Auf dem jetzigen Gelände der Post im Starnberger Gewerbegebiet Schorn sollte die neue Brauerei entstehen. (Foto: Nila Thiel)

Zu wenig für einen, der Großes vorhat - und Großes bereits eingetütet hat. Für das Gelände inStarnberg - "nennen Sie es eine Rückkehr zu dem Ursprung" - hat er eine Option, über Baurechte steht er mit der Stadt in Verhandlung. Schuh will die bereits bestehenden Postgebäude erhalten und nur im hinteren Teil des Grundstücks ein Baurecht für etwa 20 Gärtanks mit 18 Metern Höhe. Die Anwohner würden von seiner Brauerei profitieren - durch weniger Lärm: "Bierlaster fahren nun einmal weniger als Postlaster." Entsprechende Gutachten und Untersuchungen dazu seien in Vorbereitung.

Und er will weiter wachsen, wenn er den Zuschlag für Starnberg bekommt: In Wieling künftig nur seine Nebensorten, das heißt Weißbier , Seenator und Spezial brauen, in Starnberg dann nur Helles.

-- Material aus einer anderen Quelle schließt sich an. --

(* ===== verification/PiratesStart.v ===== *)
(** * Pirates and ninjas: the state [main] sets up *)

From S2P Require Import Prelude Queue CString Pirates PiratesInv PiratesSteps.

Section start.
Context (cf : config) (Hcf : config_ok cf) (garbage : Z → Z * option (list visit_t)).

(** The humans that exist after [k] iterations. *)
Definition created (k h : Z) : Prop := 0 ≤ h < k `min` numPirates cf ∨ 50 ≤ h < 50 + k `min` numNinjas cf.

#[local] Instance created_dec k h : Decision (created k h).
Proof. unfold created. apply _. Defined.

(** The human [create_human] makes. *)
Definition newborn (h : Z) : human_t :=
  if h <? 50 then create_human h PIRATE (avgPCostume cf) (avgPAdventure cf) (garbage h)
  else create_human h NINJA (avgNCostume cf) (avgNAdventure cf) (garbage h).

(** The second [else] branch of the loop clears an entry of [pirates]. *)
Record spawned (k : Z) (w0 w : world) : Prop := {
  s_pc : ∀ h, pc w h = if decide (created k h) then HTop else HNone;
  s_humans : ∀ h, created k h → humans w h = newborn h;
  s_others : ∀ h, ¬ created k h → humans w h = humans w0 h;
  s_pirates : zlen (pirates w) = 50 ∧
    ∀ i, 0 ≤ i < k → zget (pirates w) i =
      Some (if decide (i < numPirates cf ∧ i < numNinjas cf) then Some i else None);
  s_ninjas : zlen (ninjas w) = 50 ∧
    ∀ i, 0 ≤ i < k `min` numNinjas cf → zget (ninjas w) i = Some (Some (i + 50));
  s_rest : dept w = dept w0 ∧ visitsLeft w = visitsLeft w0 ∧ queue w = queue w0 ∧ aborted w = aborted w0;
}.

Lemma set_array i o (arr : world → list (option Z)) (setter : list (option Z) → world → world) w
    (Q : unit → world → Prop) :
  0 ≤ i < zlen (arr w) → (∀ l, zset (arr w) i o = Some l → Q tt (setter l w)) →
  wp (modifies (λ w, l ← zset (arr w) i o; Some (setter l w)) : prog unit) w Q.
Proof.
  intros Hi HQ. destruct (zset (arr w) i o) as [l|] eqn:E; [|by apply zset_None in E].
  eapply wp_modifies; [by rewrite E|]. by apply HQ.
Qed.

(** The part of an iteration for the pirate number [i]. *)
Lemma spawn_pirate k w0 w : spawned k w0 w → 0 ≤ k < 50 →
  wp (if k <? numPirates cf then
        _ ← modifies (λ w, l ← zset (pirates w) k (Some k); Some (set_pirates l w));
        _ ← put (set_human k (create_human k PIRATE (avgPCostume cf) (avgPAdventure cf) (garbage k)));
        put (set_pc k HTop)
      else modifies (λ w, l ← zset (pirates w) k None; Some (set_pirates l w))) w
    (λ _ w1,
      (∀ h, pc w1 h = if decide (created k h ∨ h = k ∧ k < numPirates cf) then HTop else HNone) ∧
      (∀ h, created k h ∨ h = k ∧ k < numPirates cf → humans w1 h = newborn h) ∧
      (∀ h, ¬ (created k h ∨ h = k ∧ k < numPirates cf) → humans w1 h = humans w0 h) ∧
      zset (pirates w) k (if decide (k < numPirates cf) then Some k else None) = Some (pirates w1) ∧
      ninjas w1 = ninjas w ∧
      dept w1 = dept w ∧ visitsLeft w1 = visitsLeft w ∧ queue w1 = queue w ∧ aborted w1 = aborted w).
Proof.
  intros [Hpc Hh Ho [Hpl Hp] Hn Hrest] Hk. destruct (Z.ltb_spec k (numPirates cf)) as [Hlt|Hge].
  - wp_step. apply set_array; [lia|]. intros l Hl. wp_step. unfold put. eapply wp_modifies; [done|].
    eapply wp_modifies; [done|]. cbn. split_and!; try done.
    + intros h. destruct (decide (h = k)) as [->|Hne].
      * rewrite fn_lookup_insert, decide_True; auto.
      * rewrite fn_lookup_insert_ne, Hpc by done. apply decide_ext. naive_solver.
    + intros h. destruct (decide (h = k)) as [->|Hne].
      * intros _. rewrite fn_lookup_insert. unfold newborn. destruct (Z.ltb_spec k 50); [done|lia].
      * rewrite fn_lookup_insert_ne by done. intros [?|[? _]]; [by apply Hh|done].
    + intros h Hn'. rewrite fn_lookup_insert_ne by naive_solver. apply Ho. naive_solver.
    + rewrite decide_True by done. done.
  - apply set_array; [lia|]. intros l Hl. cbn. split_and!; try done.
    + intros h. rewrite Hpc. apply decide_ext. naive_solver lia.
    + intros h [?|[? ?]]; [by apply Hh|lia].
    + intros h Hn'. apply Ho. naive_solver.
    + rewrite decide_False by lia. done.
Qed.

Lemma created_succ k h : 0 ≤ k < 50 → created (k + 1) h ↔
  (created k h ∨ h = k ∧ k < numPirates cf) ∨ h = k + 50 ∧ k < numNinjas cf.
Proof. intros ?. unfold created. lia. Qed.

Lemma spawn_ok k w0 w : spawned k w0 w → 0 ≤ k < 50 → wp (spawn cf garbage k) w (λ _ w', spawned (k + 1) w0 w').
Proof using Hcf.
  intros Hs Hk. pose proof Hs as [Hpc Hh Ho [Hpl Hp] [Hnl Hn] (Hd & Hv & Hq & Ha)].
  unfold spawn. wp_step. eapply wp_mono; [by apply (spawn_pirate k w0)|].
  intros _ w1 (Hpc1 & Hh1 & Ho1 & Hp1 & Hn1 & Hd1 & Hv1 & Hq1 & Ha1). cbn beta.
  pose proof (zset_zlen _ _ _ _ Hp1) as Hlen1.
  destruct (Z.ltb_spec k (numNinjas cf)) as [Hlt|Hge].
  - wp_step. apply set_array; [rewrite Hn1; lia|]. intros l Hl. rewrite Hn1 in Hl. wp_step. unfold put.
    eapply wp_modifies; [done|]. eapply wp_modifies; [done|]. split; cbn.
    + intros h. destruct (decide (h = k + 50)) as [->|Hne].
      * rewrite fn_lookup_insert, decide_True; [done|]. apply created_succ; auto.
      * rewrite fn_lookup_insert_ne, Hpc1 by done. apply decide_ext. rewrite created_succ by lia. naive_solver.
    + intros h. rewrite created_succ by lia. destruct (decide (h = k + 50)) as [->|Hne].
      * intros _. rewrite fn_lookup_insert. unfold newborn. destruct (Z.ltb_spec (k + 50) 50); [lia|done].
      * rewrite fn_lookup_insert_ne by done. intros [?|[? _]]; [by apply Hh1|done].
    + intros h. rewrite created_succ by lia. intros Hn'. rewrite fn_lookup_insert_ne by naive_solver.
      apply Ho1. naive_solver.
    + split; [lia|]. intros i Hi. rewrite (zget_zset _ _ _ _ _ Hp1). destruct (decide (k = i)) as [Hki|Hki].
      * subst i. f_equal. repeat case_decide; naive_solver.
      * apply Hp. lia.
    + split; [rewrite (zset_zlen _ _ _ _ Hl); lia|]. intros i Hi. rewrite (zget_zset _ _ _ _ _ Hl).
      destruct (decide (k = i)) as [Hki|Hki]; [by subst|]. apply Hn. lia.
    + split_and!; congruence.
  - apply set_array; [lia|]. intros l Hl. pose proof (zset_zset _ _ _ None _ Hp1) as Hz. rewrite Hl in Hz.
    symmetry in Hz. split; cbn.
    + intros h. rewrite Hpc1. apply decide_ext. rewrite created_succ by lia. naive_solver lia.
    + intros h. rewrite created_succ by lia. intros [?|[? ?]]; [by apply Hh1|lia].
    + intros h. rewrite created_succ by lia. intros Hn'. apply Ho1. naive_solver.
    + split; [rewrite (zset_zlen _ _ _ _ Hz); lia|]. intros i Hi. rewrite (zget_zset _ _ _ _ _ Hz).
      destruct (decide (k = i)) as [Hki|Hki]; [subst i; f_equal; by rewrite decide_False by lia|]. apply Hp. lia.
    + rewrite Hn1. split; [lia|]. intros i Hi. apply Hn. lia.
    + split_and!; congruence.
Qed.

(** [startup] succeeds, and this is the state it leaves. *)
Lemma startup_ok coin now :
  wp (startup cf coin now garbage) blank (λ _ w,
    spawned 50 (set_dept (init_department (if coin then PIRATE else NINJA) (numChairs cf) now)
                 (set_visitsLeft (numPirates cf + numNinjas cf) blank)) w).
Proof using Hcf.
  unfold startup, put. wp_step. eapply wp_modifies; [done|]. wp_step. eapply wp_modifies; [done|].
  set (w0 := set_dept _ _). eapply wp_mono.
  - apply (wp_for_do _ _ _ (λ l, spawned (Z.of_nat (length l)) w0)).
    + split; cbn.
      * intros h. rewrite decide_False; [done|]. unfold created. lia.
      * unfold created. intros h ?. lia.
      * done.
      * split; [done|]. lia.
      * split; [done|]. lia.
      * done.
    + intros l1 i l2 s1 Hl Hs1.
      pose proof (f_equal (λ l, l !! length l1) Hl) as E. simpl in E.
      rewrite list_lookup_middle in E by done. apply lookup_seqZ in E as [-> Hlt].
      rewrite length_app. cbn [length]. replace (Z.of_nat (length l1 + 1)) with (Z.of_nat (length l1) + 1) by lia.
      apply spawn_ok; [done|lia].
  - intros u w H. cbn beta in H. by rewrite length_seqZ in H.
Qed.

Lemma started_spawned w : started cf garbage w →
  ∃ (coin : bool) (now : Z), spawned 50 (set_dept (init_department (if coin then PIRATE else NINJA) (numChairs cf) now)
                (set_visitsLeft (numPirates cf + numNinjas cf) blank)) w.
Proof using Hcf.
  intros (coin & now & o & E). exists coin, now. exact (wp_det _ _ _ _ _ _ (startup_ok coin now) E).
Qed.

Lemma seated_new (f : Z → bool) now l :
  seated ((λ i, if f i then Some (create_chair now) else None) <$> l) = [].
Proof.
  induction l as [|i l IH]; [done|]. rewrite fmap_cons. destruct (f i); [|done].
  by rewrite seated_cons_free.
Qed.

Lemma zsum_one f l : (∀ x, x ∈ l → f x = 1) → zsum f l = zlen l.
Proof.
  intros H. rewrite (zsum_ext f (λ _, 1)) by done. clear H. unfold zlen. induction l as [|x l IH]; [done|].
  rewrite zsum_cons, IH. cbn [length]. lia.
Qed.

Lemma elem_of_ids h : h ∈ ids cf ↔ created 50 h.
Proof using Hcf.
  destruct Hcf as (_ & ? & ? & _). unfold ids, created. rewrite elem_of_app, !elem_of_seqZ. lia.
Qed.

Lemma newborn_align h : alignment (newborn h) = if h <? 50 then PIRATE else NINJA.
Proof. unfold newborn. by case_match. Qed.

Lemma newborn_ret h : willReturn (newborn h) = 1.
Proof. unfold newborn. by case_match. Qed.

Lemma newborn_visit h : visit (newborn h) = (garbage h).2.
Proof. unfold newborn. by case_match. Qed.

Lemma newborn_next h : next (newborn h) = None.
Proof. unfold newborn. by case_match. Qed.

Lemma started_pinv w : started cf garbage w → pinv cf (left_over garbage) w.
Proof using Hcf.
  intros (coin & now & [Hpc Hh Ho _ _ (Hd & Hv & _ & Ha)])%started_spawned.
  assert (seated (chairs (dept w)) = []) as Hseat by (rewrite Hd; apply seated_new).
  assert (∀ h, pc w h = HTop ↔ created 50 h) as Htop by (intros h; rewrite Hpc; by case_decide).
  assert (∀ h, pc w h ≠ HNone ↔ created 50 h) as Hnone by (intros h; rewrite Hpc; by case_decide).
  split; rewrite ?Hseat.
  - rewrite Hd. unfold shape. cbn -[seqZ]. rewrite <-list_fmap_compose. apply list_fmap_ext. intros _ i _.
    unfold compose. by destruct (i <? numChairs cf).
  - rewrite Hd. by destruct coin.
  - intros x Hx. by apply elem_of_nil in Hx.
  - constructor.
  - intros x. rewrite Hpc. case_decide; split; try done; intros Hx; by apply elem_of_nil in Hx.
  - intros h Hc%Hnone. rewrite Hh by done. apply newborn_align.
  - by rewrite Ha.
  - intros h. by rewrite Hnone, elem_of_ids.
  - intros h. rewrite Hpc. case_decide; [|done]. rewrite Hh by done. cbn. rewrite newborn_ret. lia.
  - rewrite Hv. cbn. rewrite zsum_one.
    + unfold zlen, ids. rewrite length_app, !length_seqZ. destruct Hcf as (_ & ? & ? & _). lia.
    + intros h Hx%elem_of_ids. rewrite (proj2 (Htop h) Hx), Hh by done. cbn. by rewrite newborn_ret.
  - intros h. rewrite Hpc. case_decide; [|done]. rewrite Hh by done. cbn. by rewrite newborn_ret.
  - intros h l. destruct (decide (created 50 h)) as [Hc|Hc]; [|by rewrite Ho].
    rewrite Hh, newborn_visit by done. unfold left_over. intros ->. by exists [].
Qed.

Lemma reachable_pinv w : reachable cf garbage w → pinv cf (left_over garbage) w.
Proof using Hcf. intros (w0 & H0%started_pinv & H). by eapply rtc_pinv. Qed.
End start.
(* ===== verification/PiratesRuns.v ===== *)
(** * Pirates and ninjas: reachable states and runs *)

From S2P Require Import Prelude Queue CString Pirates PiratesInv PiratesSteps PiratesStart PiratesLost.
From Stdlib Require Import QArith Qround.
#[local] Open Scope Z_scope.

(** ** The draws of [norm_dist] *)

Lemma norm_dist_pos zs mean sd v : norm_dist zs mean sd = Some v → (0 < v)%Q.
Proof.
  induction zs as [|z zs IH]; cbn; [done|]. destruct (Qle_bool (z * sd + mean) 0) eqn:E; [done|].
  intros [= <-]. apply Qnot_le_lt. intros H. apply Qle_bool_iff in H. congruence.
Qed.

Lemma drawn_nonneg mean d : drawn mean d → 0 ≤ d.
Proof.
  intros (zs & v & Hv%norm_dist_pos & ->). change 0 with (Qfloor 0). apply Qfloor_resp_le.
  by apply Qlt_le_weak.
Qed.

(** Every whole number of seconds can be drawn. *)
Lemma drawn_any mean d : 0 ≤ d → drawn mean d.
Proof.
  intros Hd. exists [(inject_Z (d - mean) + (1 # 2)) / 2]%Q, ((inject_Z (d - mean) + (1 # 2)) / 2 * 2 + inject_Z mean)%Q.
  assert (((inject_Z (d - mean) + (1 # 2)) / 2 * 2 + inject_Z mean == inject_Z d + (1 # 2))%Q) as E.
  { unfold Zminus. rewrite inject_Z_plus, inject_Z_opp. field. }
  split.
  - cbn [norm_dist]. change (inject_Z STD_DEV) with 2%Q. destruct (Qle_bool _ 0) eqn:El; [|done].
    apply Qle_bool_iff in El. rewrite E in El. exfalso. apply (Qlt_not_le 0 (inject_Z d + (1 # 2))); [|done].
    apply Qlt_le_trans with (inject_Z 0 + (1 # 2))%Q; [done|]. apply Qplus_le_l. by rewrite <-Zle_Qle.
  - rewrite (Qfloor_comp _ _ E). unfold Qfloor. cbn. apply Z.div_unique with 1; lia.
Qed.

Section reachable.
Context (cf : config) (Hcf : config_ok cf) (garbage : Z → Z * option (list visit_t)).

Lemma reachable_step w w' : reachable cf garbage w → step w w' → reachable cf garbage w'.
Proof. intros (w0 & H0 & H) Hs. exists w0. split; [done|]. by eapply rtc_r. Qed.

(** Nothing points outside the humans that exist. *)
Lemma reachable_closed w : reachable cf garbage w → ∃ w0, started cf garbage w0 ∧ confined (λ x, x ∈ ids cf) w0 w.
Proof using Hcf.
  intros (w0 & H0 & H). exists w0. split; [done|].
  destruct (started_spawned cf Hcf garbage w0 H0) as (coin & now & [Hpc Hh Ho _ _ (_ & _ & Hq & _)]).
  apply (confined_rtc _ w0 w0 w); [intros x; destruct (decide (x ∈ ids cf)); tauto| | |done].
  - intros g y now' d r w1 Hy [_ _ Hs _]. unfold human_step. destruct (Hs y Hy) as [_ ->].
    rewrite Hpc, decide_False; [done|]. by rewrite <-(elem_of_ids cf Hcf).
  - split; [intros a x _; by rewrite Hq| |done..]. intros x y.
    assert (next (humans w0 x) = None) as ->; [|done]. destruct (decide (created cf 50 x)) as [Hx|Hx].
    + rewrite Hh by done. apply newborn_next.
    + by rewrite Ho.
Qed.

(** ** Running a schedule *)

Lemma exact_glimpses : glimpses exact.
Proof. done. Qed.

Definition run (l : list (Z * Z * Z * bool)) (w : world) : world :=
  foldl (λ w '(h, now, d, r), match human_step exact h now d r w with Some (Done _ w' _) => w' | _ => w end) w l.

Lemma run_reachable l w : forallb (λ '(_, _, d, _), 0 <=? d) l = true → reachable cf garbage w → reachable cf garbage (run l w).
Proof using Hcf.
  unfold run. revert w. induction l as [|[[[h now] d] r] l IH]; intros w Hl Hw; [done|]. cbn [foldl].
  cbn [forallb] in Hl. apply andb_true_iff in Hl as [Hd%Z.leb_le Hl]. apply IH; [done|].
  destruct (human_step exact h now d r w) as [[[] w' o| |]|] eqn:E; try done.
  eapply reachable_step; [done|]. econstructor; [|apply exact_glimpses|by apply drawn_any|exact E].
  apply (i_abort cf (left_over garbage) w). by apply (reachable_pinv cf Hcf garbage).
Qed.

Definition start_state (coin : bool) (now : Z) : world :=
  match startup cf coin now garbage blank with Done _ w _ => w | _ => blank end.

Lemma start_reachable coin now : reachable cf garbage (start_state coin now).
Proof using Hcf.
  exists (start_state coin now). split; [|done]. exists coin, now. unfold start_state.
  destruct (wp_Done _ _ _ (startup_ok cf Hcf garbage coin now)) as ([] & w & o & -> & _). eauto.
Qed.
End reachable.

(** ** A run that loses a human

    Two chairs, ten pirates, ten ninjas.  Pirate 1 leaves between the moment pirate 0
    takes its token and the moment it takes a chair: the token of that wake-up stays
    with pirate 0.  When pirate 0 comes back it does not wait, takes a chair that is
    free, and removes pirate 2, the head of the queue, from it. *)

Definition small : config := mkConfig 2 10 10 4 4 4 4.

Definition no_visits : Z → Z * option (list visit_t) := λ _, (0, Some []).

Lemma small_ok : config_ok small.
Proof. unfold config_ok. cbn. lia. Qed.

Definition moves (n : nat) (h : Z) : list (Z * Z * Z * bool) := replicate n (h, 5, 3, true).

Definition losing : world :=
  run (moves 4 1 ++ moves 3 0 ++ moves 1 1 ++ moves 3 0 ++ moves 4 3 ++ moves 4 4 ++ moves 4 2 ++
       moves 3 0 ++ moves 1 3 ++ moves 1 0 ++ moves 2 2) (start_state small no_visits true 0).

Lemma losing_reachable : reachable small no_visits losing.
Proof.
  apply run_reachable; [apply small_ok|done|apply start_reachable, small_ok].
Qed.
(* ===== verification/Shell1.v ===== *)
(** * The shell, version 1 (Project1/v1: mc1.c, option.c) *)

From S2P Require Import Prelude CString Shell.
From Stdlib Require Import Ascii.

(** ** option.c *)

(** A letter of the menu. *)
Definition letter (c : ascii) : option Z :=
  if decide (c = "a"%char) then Some OPT_A
  else if decide (c = "c"%char) then Some OPT_C
  else if decide (c = "e"%char) then Some OPT_E
  else if decide (c = "p"%char) then Some OPT_P
  else None.

(** The part of [selectOption] after the test of [feof]. *)
Definition decode_option (size : Z) (choiceStr : string) : option Z :=
  match choiceStr with
  | EmptyString => Some (-1)
  | String c _ =>
      match letter c with
      | Some o => Some o
      | None =>
          if isdigit c then
            option ← atoi choiceStr;
            Some (if (0 <=? option) && (option <=? size) then option else -1)
          else Some (-1)
      end
  end.

Definition selectOption (size : Z) : prog Z :=
  o ← get (λ s, fgets (Z.to_nat MAX_IN_LENGTH) (stdin s));
  match o with
  | None => mret OPT_E
  | Some f =>
      _ ← put (set_stdin (fg_rest f));
      if fg_eof f then mret OPT_E else reads (λ _, decode_option size (fg_line f))
  end.

(** [nameStr] has [MAX_IN_LENGTH - 6] characters, [fgets] may write [MAX_IN_LENGTH]. *)
Definition addOption : prog Z :=
  _ ← emit (Ask "Command?: ");
  l ← read_buf (Z.to_nat MAX_IN_LENGTH) (Z.to_nat (MAX_IN_LENGTH - 6));
  let nameStr := cleanNewline l in
  if nonempty nameStr then
    match strtok " "%char nameStr with
    | (None, _) => undefined
    | (Some pathStr, rest) =>
        appendOption (mkCmd pathStr nameStr "A user generated command." (header nameStr)
          (DeadArray (collect (Z.to_nat (MAX_DEF_ARGS - 1)) rest)) false false true)
    end
  else mret (-1).

Definition addOptionVerbose : prog Z :=
  _ ← emit (Ask "Path to command?: ");
  p ← read_buf (Z.to_nat MAX_IN_LENGTH) (Z.to_nat MAX_IN_LENGTH);
  _ ← emit (Ask "Name of command?: ");
  n ← read_buf (Z.to_nat (MAX_IN_LENGTH - 6)) (Z.to_nat (MAX_IN_LENGTH - 6));
  _ ← emit (Ask "Description?: ");
  d ← read_buf (Z.to_nat MAX_IN_LENGTH) (Z.to_nat MAX_IN_LENGTH);
  appendOption (mkCmd (cleanNewline p) (cleanNewline n) (cleanNewline d) (header (cleanNewline n))
    NoDefArgs true true true).

(** ** mc1.c *)

(** What the system answers to one [executeCommand]: the result of [fork], the clock
    before it and after the child has ended, the use of resources. *)
Record exec_result : Type := mkExec { forked : Z; t_start : timeval; t_stop : timeval; used : rusage }.

Section os.
Context (os : nat → exec_result) (os_chdir : string → string → string).

(** The parent's side; the child runs [execvp]. *)
Definition executeCommand (argv : list string) : prog unit :=
  n ← get forks;
  _ ← put (set_forks (S n));
  if forked (os n) =? -1 then emit (Line "Fork failed; aborting...")
  else
    _ ← emit (Exec argv);
    print_lines (statistics (elapsed (t_start (os n)) (t_stop (os n))) (used (os n))).

Definition menu_line (i : Z) (c : cmd) : string :=
  "   " +:+ pretty i +:+ ". " +:+ name c +:+ String "009"%char (": " +:+ desc c).

Definition prompt : prog unit :=
  _ ← emit (Line "Taimi speaking. What command would you like to run?");
  l ← get cmds;
  _ ← print_lines (zip_with menu_line (seqZ 0 (zlen l)) l);
  _ ← print_lines ["   a. add command : Adds a new command to the menu.";
                   "   c. change directory : Changes the process working directory.";
                   "   e. exit : Leave Mid-Day Commander.";
                   "   p. pwd : Prints the working directory."];
  emit (Ask "Option?: ").

(** What an iteration of the main loop does with the choice; the result is
    [finished]. *)
Definition dispatch (option : Z) : prog bool :=
  if option =? -1 then _ ← emit (Line "Invalid choice."); mret false
  else if option =? OPT_A then
    i ← addOption;
    _ ← emit (Line (if i <? 0 then "Failed to add option." else "Added with ID " +:+ pretty i));
    _ ← emit (Line "");
    mret false
  else if option =? OPT_C then _ ← change_directory os_chdir; mret false
  else if option =? OPT_E then mret true
  else if option =? OPT_P then _ ← print_directory; mret false
  else
    '(_, argv) ← build_args option;
    _ ← executeCommand argv;
    _ ← emit (Line "");
    mret false.

Definition iteration : prog bool :=
  _ ← prompt;
  size ← get (λ s, zlen (cmds s));
  option ← selectOption size;
  dispatch option.

(** Every iteration that does not finish reads a character. *)
Fixpoint loop (fuel : nat) : prog unit :=
  match fuel with
  | O => out_of_fuel
  | S fuel' => fin ← iteration; if (fin : bool) then mret tt else loop fuel'
  end.

Definition default_cmds : list cmd :=
  [mkCmd "whoami" "whoami" "Prints out the result of the 'whoami' command." "-- Who am I? --" NoDefArgs false false true;
   mkCmd "last" "last" "Prints out the result of the 'last' command." "-- Last logins --" NoDefArgs false false true;
   mkCmd "ls" "ls" "Prints out the result of the 'ls' command." "-- Directory listing --" NoDefArgs true true true].

(** The three calls of [appendOption] in the condition of [main]. *)
Fixpoint append_defaults (l : list cmd) : prog bool :=
  match l with
  | [] => mret true
  | c :: l' => i ← appendOption c; if i <? 0 then mret false else append_defaults l'
  end.

Definition main (fuel : nat) : prog Z :=
  ok ← append_defaults default_cmds;
  if (ok : bool) then
    _ ← emit (Line "===== Mid-Day Commander, v1 =====");
    _ ← loop fuel;
    _ ← emit (Line "Exiting...");
    mret 0
  else _ ← emit (Line "Failed to add default commands."); mret (-1).

(** The process starts with empty tables. *)
Definition fresh (input dir : string) : shell := mkShell input [] dir 0 [] 0.

Definition session (input dir : string) : outcome msg shell Z :=
  main (S (String.length input)) (fresh input dir).
End os.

In beachtlicher Menge. Anfangs soll diese auf 250 000 Hektoliter pro Jahr ausgerichtet sein, mittelfristig dann auf 500 000 Hektoliter pro Jahr ausgeweitet werden - womit er sich dann durchaus zu den größeren Brauereien Deutschlands zählen dürfte.

Florian Schuh kooperiert im Vertrieb mit der Krombacher Brauerei

Doch jede Investition kostet auch Geld, in diesem Fall sogar sehr viel Geld. Wie macht ein ursächlich kleiner Brauer das? Innerhalb von nur sieben Jahren derart zu wachsen? Fragt man Schuh das, umspielt ein feines Lächeln seine Lippen: "Wissen Sie, mir geht es recht gut. Und der Familie Schadeberger ja auch." Der Familie Schadeberger gehört die Krombacher Brauerei einer der größten deutschen Bierhersteller. Und über eine Verwaltungsgesellschaft hält die Familie mittlerweile zehn Prozent der Gesellschafteranteile am Starnberger Brauhaus. Viel wichtiger für Schuh selbst ist aber die Vertriebskooperation, die er mit den Krombachern für den Norden Deutschlands geschlossen hat: "Solche Vertriebsmöglichkeiten haben wir ja rein personell gar nicht", sagt der Starnberger Brauherr. Langsam habe er dadurch wachsen können, und, weil er sich damit auf den Handel konzentriert hat, auch während der Pandemie profitiert: "Von 2020 auf 2021 haben wir mehr als 20 Prozent mehr Umsatz generieren können."

Vor diesen Hintergründen wird klar, dass jemand wie Schuh auch eine zweite Braustätte stemmen könnte. Zumal bayerisches Helles im Trend liegt: Bundesweit verzeichnete die Branche allein in den ersten zehn Monaten vergangenen Jahres Zuwächse in diesem Segment von knapp 14 Prozent im Handel. Helles ist also der Gewinner im Land. Und der Namenszusatz Starnberg? Da hat Schuh auch eine schnelle Antwort parat: "Der trägt sicher dazu bei."